**Exercise objective:** Please restate, word for word, the lines below that begin at the one with "(** The states" and end at the one with "(** What is asked". Leave out all other lines.
BEGIN Material shown
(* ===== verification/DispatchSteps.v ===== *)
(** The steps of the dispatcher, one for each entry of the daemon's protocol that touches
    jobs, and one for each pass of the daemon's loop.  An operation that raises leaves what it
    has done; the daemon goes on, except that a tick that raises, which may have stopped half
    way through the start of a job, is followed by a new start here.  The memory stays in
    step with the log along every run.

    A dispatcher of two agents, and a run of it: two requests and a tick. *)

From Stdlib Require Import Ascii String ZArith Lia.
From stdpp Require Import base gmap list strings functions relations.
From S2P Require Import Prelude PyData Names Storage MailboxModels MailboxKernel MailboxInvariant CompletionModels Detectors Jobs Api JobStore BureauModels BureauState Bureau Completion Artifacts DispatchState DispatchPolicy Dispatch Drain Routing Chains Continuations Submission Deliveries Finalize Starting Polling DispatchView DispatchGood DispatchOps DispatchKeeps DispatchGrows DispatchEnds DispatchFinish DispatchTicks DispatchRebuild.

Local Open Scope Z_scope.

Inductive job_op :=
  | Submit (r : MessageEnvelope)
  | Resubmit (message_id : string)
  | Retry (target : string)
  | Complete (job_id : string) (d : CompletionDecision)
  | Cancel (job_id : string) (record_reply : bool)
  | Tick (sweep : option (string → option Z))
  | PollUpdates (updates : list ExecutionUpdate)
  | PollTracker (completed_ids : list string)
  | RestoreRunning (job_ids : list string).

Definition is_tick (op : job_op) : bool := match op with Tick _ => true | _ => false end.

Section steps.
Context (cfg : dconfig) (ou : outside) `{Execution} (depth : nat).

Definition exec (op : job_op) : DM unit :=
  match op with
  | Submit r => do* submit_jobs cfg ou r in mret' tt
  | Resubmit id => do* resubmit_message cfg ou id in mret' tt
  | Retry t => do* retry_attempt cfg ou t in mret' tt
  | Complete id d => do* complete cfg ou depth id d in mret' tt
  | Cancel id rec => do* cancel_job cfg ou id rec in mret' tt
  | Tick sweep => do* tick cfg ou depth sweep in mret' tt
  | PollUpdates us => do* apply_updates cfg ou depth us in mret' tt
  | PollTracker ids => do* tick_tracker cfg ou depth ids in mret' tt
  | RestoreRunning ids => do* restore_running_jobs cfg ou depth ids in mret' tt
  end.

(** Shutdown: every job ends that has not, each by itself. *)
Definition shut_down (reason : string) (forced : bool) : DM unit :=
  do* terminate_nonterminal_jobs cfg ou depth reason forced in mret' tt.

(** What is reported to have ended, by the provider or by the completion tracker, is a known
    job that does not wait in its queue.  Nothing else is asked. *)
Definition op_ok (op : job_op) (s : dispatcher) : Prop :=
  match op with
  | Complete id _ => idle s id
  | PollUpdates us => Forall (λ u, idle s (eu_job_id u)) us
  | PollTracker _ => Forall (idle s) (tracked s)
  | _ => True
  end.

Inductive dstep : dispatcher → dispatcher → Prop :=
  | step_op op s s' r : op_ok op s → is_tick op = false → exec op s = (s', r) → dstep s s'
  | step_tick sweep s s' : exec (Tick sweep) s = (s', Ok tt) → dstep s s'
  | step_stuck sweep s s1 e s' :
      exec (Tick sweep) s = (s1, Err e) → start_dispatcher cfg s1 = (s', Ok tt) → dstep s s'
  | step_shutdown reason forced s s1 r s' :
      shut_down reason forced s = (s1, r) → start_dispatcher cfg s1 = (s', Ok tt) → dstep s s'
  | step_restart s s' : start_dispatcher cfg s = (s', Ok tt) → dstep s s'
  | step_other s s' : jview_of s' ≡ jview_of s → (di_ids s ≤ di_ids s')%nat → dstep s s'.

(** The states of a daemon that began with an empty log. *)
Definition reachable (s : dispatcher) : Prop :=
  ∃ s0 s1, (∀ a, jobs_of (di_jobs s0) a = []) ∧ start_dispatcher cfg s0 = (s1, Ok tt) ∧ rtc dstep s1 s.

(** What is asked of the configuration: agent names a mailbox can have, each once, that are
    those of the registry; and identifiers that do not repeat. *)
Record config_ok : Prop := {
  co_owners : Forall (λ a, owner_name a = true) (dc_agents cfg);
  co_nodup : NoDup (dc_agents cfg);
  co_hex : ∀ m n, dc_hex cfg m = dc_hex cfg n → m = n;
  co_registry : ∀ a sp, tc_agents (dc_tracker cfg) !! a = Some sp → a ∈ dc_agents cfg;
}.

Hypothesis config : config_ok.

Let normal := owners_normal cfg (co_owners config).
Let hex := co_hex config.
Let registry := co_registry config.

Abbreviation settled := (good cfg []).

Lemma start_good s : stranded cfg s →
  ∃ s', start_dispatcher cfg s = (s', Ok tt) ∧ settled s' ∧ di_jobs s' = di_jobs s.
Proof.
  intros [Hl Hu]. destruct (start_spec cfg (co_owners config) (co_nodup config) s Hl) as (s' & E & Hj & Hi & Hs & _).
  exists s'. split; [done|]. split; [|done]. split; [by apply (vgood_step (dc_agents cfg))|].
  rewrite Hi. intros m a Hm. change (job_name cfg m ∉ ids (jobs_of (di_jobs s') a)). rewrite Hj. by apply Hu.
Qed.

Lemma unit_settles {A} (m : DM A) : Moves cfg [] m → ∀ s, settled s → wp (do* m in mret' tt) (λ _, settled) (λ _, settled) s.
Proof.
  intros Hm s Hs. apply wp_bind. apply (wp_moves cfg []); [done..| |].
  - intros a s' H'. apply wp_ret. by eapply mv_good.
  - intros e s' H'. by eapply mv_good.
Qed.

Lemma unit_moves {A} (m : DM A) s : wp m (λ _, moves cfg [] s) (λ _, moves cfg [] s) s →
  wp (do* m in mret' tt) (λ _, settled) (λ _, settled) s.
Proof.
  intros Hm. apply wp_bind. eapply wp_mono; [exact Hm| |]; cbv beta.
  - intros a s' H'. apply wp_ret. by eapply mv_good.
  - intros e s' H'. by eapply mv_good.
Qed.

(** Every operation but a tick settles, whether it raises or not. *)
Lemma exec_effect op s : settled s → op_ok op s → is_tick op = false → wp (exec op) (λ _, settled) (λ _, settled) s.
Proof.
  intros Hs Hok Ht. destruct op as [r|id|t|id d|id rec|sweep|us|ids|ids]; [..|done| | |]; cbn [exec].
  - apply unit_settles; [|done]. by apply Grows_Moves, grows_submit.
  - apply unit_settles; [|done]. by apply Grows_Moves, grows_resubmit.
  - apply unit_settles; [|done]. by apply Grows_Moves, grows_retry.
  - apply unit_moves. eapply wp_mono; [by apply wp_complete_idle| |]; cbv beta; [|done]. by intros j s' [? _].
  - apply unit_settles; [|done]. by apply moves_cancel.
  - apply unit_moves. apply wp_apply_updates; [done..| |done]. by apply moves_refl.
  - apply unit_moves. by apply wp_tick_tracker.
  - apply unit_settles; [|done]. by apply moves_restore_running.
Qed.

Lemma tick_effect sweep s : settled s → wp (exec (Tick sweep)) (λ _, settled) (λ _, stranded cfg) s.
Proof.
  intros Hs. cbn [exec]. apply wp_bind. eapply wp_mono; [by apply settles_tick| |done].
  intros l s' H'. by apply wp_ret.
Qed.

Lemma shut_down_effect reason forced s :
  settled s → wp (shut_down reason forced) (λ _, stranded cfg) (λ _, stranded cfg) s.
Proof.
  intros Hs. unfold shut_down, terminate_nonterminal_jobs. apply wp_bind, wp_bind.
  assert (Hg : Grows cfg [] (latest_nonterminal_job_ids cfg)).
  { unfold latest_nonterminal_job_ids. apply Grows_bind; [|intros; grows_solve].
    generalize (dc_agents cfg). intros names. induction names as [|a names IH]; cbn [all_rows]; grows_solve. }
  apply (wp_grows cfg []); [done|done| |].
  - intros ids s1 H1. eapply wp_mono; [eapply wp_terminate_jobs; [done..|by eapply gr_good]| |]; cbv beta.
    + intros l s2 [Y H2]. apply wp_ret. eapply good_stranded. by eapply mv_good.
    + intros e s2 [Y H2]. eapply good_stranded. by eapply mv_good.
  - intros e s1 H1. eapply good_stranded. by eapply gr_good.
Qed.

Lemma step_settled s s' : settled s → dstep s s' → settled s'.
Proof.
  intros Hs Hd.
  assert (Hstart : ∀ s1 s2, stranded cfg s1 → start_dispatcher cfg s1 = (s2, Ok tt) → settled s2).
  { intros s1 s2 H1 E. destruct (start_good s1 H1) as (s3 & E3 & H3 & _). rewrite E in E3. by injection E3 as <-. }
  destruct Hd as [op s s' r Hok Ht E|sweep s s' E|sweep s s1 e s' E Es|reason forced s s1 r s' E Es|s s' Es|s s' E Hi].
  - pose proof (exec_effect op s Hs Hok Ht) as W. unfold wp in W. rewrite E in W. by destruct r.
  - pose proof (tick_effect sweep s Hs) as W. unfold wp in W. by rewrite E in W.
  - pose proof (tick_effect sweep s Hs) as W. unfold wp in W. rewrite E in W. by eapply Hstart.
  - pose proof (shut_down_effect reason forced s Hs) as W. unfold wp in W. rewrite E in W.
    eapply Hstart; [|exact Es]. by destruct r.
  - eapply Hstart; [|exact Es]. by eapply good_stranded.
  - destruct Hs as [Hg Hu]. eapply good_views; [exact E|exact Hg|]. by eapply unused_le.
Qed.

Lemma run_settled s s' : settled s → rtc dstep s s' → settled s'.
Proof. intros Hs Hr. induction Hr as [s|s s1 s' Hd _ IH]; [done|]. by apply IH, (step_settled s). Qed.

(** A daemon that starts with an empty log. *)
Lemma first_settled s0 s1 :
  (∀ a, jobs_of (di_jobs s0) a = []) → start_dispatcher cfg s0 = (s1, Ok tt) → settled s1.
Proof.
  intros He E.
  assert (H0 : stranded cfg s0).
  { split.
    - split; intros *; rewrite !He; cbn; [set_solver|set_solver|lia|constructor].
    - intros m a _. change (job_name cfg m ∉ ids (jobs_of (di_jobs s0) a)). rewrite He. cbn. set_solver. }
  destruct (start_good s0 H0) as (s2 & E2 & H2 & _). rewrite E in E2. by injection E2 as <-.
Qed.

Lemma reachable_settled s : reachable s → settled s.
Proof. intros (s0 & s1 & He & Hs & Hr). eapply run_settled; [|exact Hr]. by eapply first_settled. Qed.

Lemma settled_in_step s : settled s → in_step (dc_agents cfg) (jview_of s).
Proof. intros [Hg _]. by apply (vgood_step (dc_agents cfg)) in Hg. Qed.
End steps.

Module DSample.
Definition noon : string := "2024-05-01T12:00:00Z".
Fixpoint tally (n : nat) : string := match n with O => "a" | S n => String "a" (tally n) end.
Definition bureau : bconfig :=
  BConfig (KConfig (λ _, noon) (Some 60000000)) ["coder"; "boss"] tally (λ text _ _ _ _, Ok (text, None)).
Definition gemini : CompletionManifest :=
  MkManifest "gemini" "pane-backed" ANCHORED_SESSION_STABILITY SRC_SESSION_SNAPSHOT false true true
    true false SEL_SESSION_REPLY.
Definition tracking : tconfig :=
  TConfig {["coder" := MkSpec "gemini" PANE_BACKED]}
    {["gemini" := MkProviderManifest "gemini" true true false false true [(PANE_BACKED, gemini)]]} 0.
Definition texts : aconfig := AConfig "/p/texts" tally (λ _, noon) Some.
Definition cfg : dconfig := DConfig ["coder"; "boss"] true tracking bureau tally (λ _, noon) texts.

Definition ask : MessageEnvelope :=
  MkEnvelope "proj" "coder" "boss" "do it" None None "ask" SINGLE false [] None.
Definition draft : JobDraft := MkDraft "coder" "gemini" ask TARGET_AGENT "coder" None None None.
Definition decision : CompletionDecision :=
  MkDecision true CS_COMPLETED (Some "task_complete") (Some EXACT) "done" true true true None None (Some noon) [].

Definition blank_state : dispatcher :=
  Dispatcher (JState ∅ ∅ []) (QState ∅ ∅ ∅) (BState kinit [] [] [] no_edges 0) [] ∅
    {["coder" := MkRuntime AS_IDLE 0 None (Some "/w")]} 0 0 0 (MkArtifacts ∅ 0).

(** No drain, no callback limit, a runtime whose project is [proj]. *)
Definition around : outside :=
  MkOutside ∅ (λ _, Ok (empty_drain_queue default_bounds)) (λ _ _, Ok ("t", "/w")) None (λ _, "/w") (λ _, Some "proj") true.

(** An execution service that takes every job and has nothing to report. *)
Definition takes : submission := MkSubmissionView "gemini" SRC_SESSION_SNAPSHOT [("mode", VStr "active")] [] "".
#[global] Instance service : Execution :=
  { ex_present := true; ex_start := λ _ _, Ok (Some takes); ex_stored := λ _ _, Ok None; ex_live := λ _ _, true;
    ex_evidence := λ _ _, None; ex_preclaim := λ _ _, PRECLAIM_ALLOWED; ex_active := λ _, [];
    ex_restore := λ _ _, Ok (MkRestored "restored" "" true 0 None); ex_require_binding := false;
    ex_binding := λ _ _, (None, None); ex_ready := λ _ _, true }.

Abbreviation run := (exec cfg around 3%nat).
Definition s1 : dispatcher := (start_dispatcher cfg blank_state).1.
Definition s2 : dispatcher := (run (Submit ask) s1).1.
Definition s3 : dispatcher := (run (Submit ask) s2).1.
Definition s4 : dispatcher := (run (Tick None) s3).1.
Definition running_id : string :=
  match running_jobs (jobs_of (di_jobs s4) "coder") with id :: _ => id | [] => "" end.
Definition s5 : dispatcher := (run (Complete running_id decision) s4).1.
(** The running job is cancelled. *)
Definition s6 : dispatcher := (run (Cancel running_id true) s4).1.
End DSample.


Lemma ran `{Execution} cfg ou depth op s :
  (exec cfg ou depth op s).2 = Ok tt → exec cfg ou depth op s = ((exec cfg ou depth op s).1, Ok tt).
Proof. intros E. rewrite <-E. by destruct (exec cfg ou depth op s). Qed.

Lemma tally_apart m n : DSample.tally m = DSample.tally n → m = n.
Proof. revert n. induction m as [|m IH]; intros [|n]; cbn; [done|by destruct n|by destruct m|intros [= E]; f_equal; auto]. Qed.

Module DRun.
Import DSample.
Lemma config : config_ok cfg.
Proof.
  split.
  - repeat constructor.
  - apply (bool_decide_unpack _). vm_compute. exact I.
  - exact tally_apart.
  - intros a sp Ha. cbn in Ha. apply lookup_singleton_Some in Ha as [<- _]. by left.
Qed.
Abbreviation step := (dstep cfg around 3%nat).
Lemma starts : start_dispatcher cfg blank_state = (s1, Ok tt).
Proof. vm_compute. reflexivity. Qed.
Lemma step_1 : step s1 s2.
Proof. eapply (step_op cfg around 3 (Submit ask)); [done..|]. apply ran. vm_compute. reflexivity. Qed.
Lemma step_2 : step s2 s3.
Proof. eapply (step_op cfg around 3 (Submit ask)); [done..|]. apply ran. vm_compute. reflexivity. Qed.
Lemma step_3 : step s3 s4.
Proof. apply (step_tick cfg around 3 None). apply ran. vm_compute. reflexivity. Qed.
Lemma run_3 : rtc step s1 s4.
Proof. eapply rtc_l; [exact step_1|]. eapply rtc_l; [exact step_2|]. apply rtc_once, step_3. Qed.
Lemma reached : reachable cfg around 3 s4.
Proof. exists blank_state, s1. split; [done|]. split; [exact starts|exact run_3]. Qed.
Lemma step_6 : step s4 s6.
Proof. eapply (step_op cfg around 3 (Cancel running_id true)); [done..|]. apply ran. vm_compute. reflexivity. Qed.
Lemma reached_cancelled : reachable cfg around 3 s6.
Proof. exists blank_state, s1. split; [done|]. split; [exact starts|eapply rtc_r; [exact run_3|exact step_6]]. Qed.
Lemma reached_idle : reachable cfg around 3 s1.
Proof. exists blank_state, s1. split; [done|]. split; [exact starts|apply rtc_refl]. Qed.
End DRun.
END Material shown
**Written solution:**
(** The states of a daemon that began with an empty log. *)
Definition reachable (s : dispatcher) : Prop :=
  ∃ s0 s1, (∀ a, jobs_of (di_jobs s0) a = []) ∧ start_dispatcher cfg s0 = (s1, Ok tt) ∧ rtc dstep s1 s.

(** What is asked of the configuration: agent names a mailbox can have, each once, that are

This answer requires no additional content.